De plus, l’Europe de l’époque était située à des latitudes plus basses qu’aujourd’hui, ce qui renforçait l’ensoleillement et la sécheresse.
Les scientifiques estiment que ces feux géants ont pu être déclenchés par des éclairs ou des éruptions volcaniques, mais leur persistance s’explique surtout par l’abondance de plantes inflammables et l’absence de mécanismes naturels pour les éteindre, comme des pluies régulières.
Conséquences écologiques
Ces incendies prolongés ont eu des conséquences majeures sur les écosystèmes du Trias.
Les feux ont détruit une grande partie de la végétation, modifiant les paysages et les habitats des animaux.
Certaines espèces ont pu disparaître ou s’adapter à ces nouveaux environnements, tandis que d’autres ont prospéré.
Par exemple, les conifères, plus résistants au feu que les fougères, ont commencé à dominer certains territoires après ces événements.
Ces perturbations ont aussi pu influencer l’évolution des espèces animales, en créant de nouvelles niches écologiques ou en forçant les animaux à migrer.
Les scientifiques soulignent que ces incendies géants ont joué un rôle dans la sélection naturelle, façonnant la biodiversité de l’époque.
Comparaison avec les feux actuels
Les incendies du Trias diffèrent radicalement des mégafeux modernes, bien que certains mécanismes soient comparables.
Aujourd’hui, les feux de forêt sont généralement plus courts, mais leur intensité et leur fréquence augmentent en raison du réchauffement climatique et des activités humaines.
Les scientifiques étudient ces feux anciens pour mieux comprendre les risques futurs.
Par exemple, l’accumulation de végétation inflammable, comme les fougères du Trias, rappelle les problèmes actuels de broussailles sèches dans certaines régions.

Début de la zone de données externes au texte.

(** The calls of a chain of decorators in which calling [d] on [x] gives
    [ap d x], in the order they are made: the last decorator first. *)
Fixpoint chain_log (ap : pyval -> pyval -> pyval) (ds : list pyval) (fn : pyval)
  : list (pyval * pyval) :=
  match ds with
  | [] => []
  | d :: rest => chain_log ap rest fn ++ [(d, foldr ap fn rest)]
  end.

(** ** More of the application *)

Module Site.

(** A getter that carries a public attribute, [note]. *)
Definition annotated_getter : object :=
  Object TFunction {[ "note" := VInt 1 ]}
    {[ "__module__" := VStr "app";
       "__name__" := VStr "area";
       "__qualname__" := VStr "Interval.area";
       "__doc__" := VNone ]} Foreign.

(** A function with a docstring. *)
Definition documented (name qualname doc : string) : object :=
  Object TFunction ∅
    {[ "__module__" := VStr "app";
       "__name__" := VStr name;
       "__qualname__" := VStr qualname;
       "__doc__" := VStr doc ]} Foreign.

(** The hybrid [radius] after [info] has been put in its dictionary. *)
Definition radius_with_info : object :=
  with_dict (<["info" := VNone]> (ob_dict App.radius)) App.radius.

(** The hybrid [radius] after a class-level access: the closure of the
    view, at address 76, is memoized. *)
Definition radius_visited : object :=
  with_dict (<["_expr_comparator" := VObj 76]> (ob_dict App.radius)) App.radius.

(** A hybrid method [contains], whose function has a docstring. *)
Definition contains : object :=
  Object TObject (<["expr" := VObj 71]> {[ "func" := VObj 71 ]})
    hybrid_method.class_attrs Foreign.

(** The keywords of [hybrid_property(fget=...)] for two getters. *)
Definition area_keywords : gmap string pyval := {[ "fget" := VObj 74 ]}.

Definition diameter_keywords : gmap string pyval := {[ "fget" := VObj 3 ]}.

Definition world : heap :=
  <[70%positive := contains]>
    (<[71%positive := documented "contains" "Interval.contains" "True when the point is inside."]>
       (<[72%positive := App.function "contains" "Interval.contains"]>
          (<[73%positive := radius_with_info]>
             (<[74%positive := annotated_getter]>
                (<[75%positive := radius_visited]>
                   (<[76%positive := hybrid_property.local_function "expr_comparator"
                                       "hybrid_property._get_comparator.<locals>.expr_comparator"
                                       (Code_expr_comparator 75 (VObj 1) (VObj 60))]>
                      App.world)))))).

End Site.

(** * Properties *)

Import hybrid_property.

(** ** Computations *)

Lemma bind_Ok {A B : Type} (m : M A) (f : A -> M B) (h h' : heap) (a : A) :
  m h = Ret (Ok a, h') -> bind m f h = f a h'.
Proof. intros E. unfold bind. rewrite E. reflexivity. Qed.

Lemma bind_Exn {A B : Type} (m : M A) (f : A -> M B) (h h' : heap) (e : exn) :
  m h = Ret (Exn e, h') -> bind m f h = Ret (Exn e, h').
Proof. intros E. unfold bind. rewrite E. reflexivity. Qed.

Lemma getattr_Some (h : heap) (v : pyval) (name : string) (x : pyval) :
  getattr_opt h v name = Some x -> getattr v name h = Ret (Ok x, h).
Proof. intros E. unfold getattr. rewrite E. reflexivity. Qed.

Lemma getattr_opt_dict (h : heap) (a : addr) (o : object) (name : string) (x : pyval) :
  h !! a = Some o -> ob_dict o !! name = Some x ->
  getattr_opt h (VObj a) name = Some x.
Proof. intros Ha Hd. simpl. rewrite Ha, Hd. reflexivity. Qed.

Lemma getattr_dict (h : heap) (a : addr) (o : object) (name : string) (x : pyval) :
  h !! a = Some o -> ob_dict o !! name = Some x ->
  getattr (VObj a) name h = Ret (Ok x, h).
Proof. intros Ha Hd. apply getattr_Some. eapply getattr_opt_dict; eassumption. Qed.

Cependant, contrairement au Trias, les écosystèmes modernes disposent de mécanismes de régulation, comme les pluies ou les interventions humaines, qui limitent la durée des incendies.
Ces comparaisons aident à anticiper les conséquences d’un climat plus chaud et sec sur les feux de forêt.
Méthodes d'étude
Pour reconstituer ces incendies anciens, les chercheurs s’appuient sur plusieurs méthodes scientifiques.
L’analyse des couches de sédiments permet de dater les périodes de feux intenses, grâce à la présence de charbon ou de cendres.
Les paléobotanistes étudient aussi les pollens fossiles pour identifier les plantes dominantes avant et après les incendies.
Enfin, les modèles climatiques aident à simuler les conditions du Trias et à comprendre comment le feu a pu persister aussi longtemps.
Ces approches combinées permettent de reconstruire des événements qui se sont déroulés il y a des millions d’années, en croisant des données géologiques, biologiques et climatiques.
Les résultats de ces recherches sont publiés dans des revues scientifiques comme Science & Vie.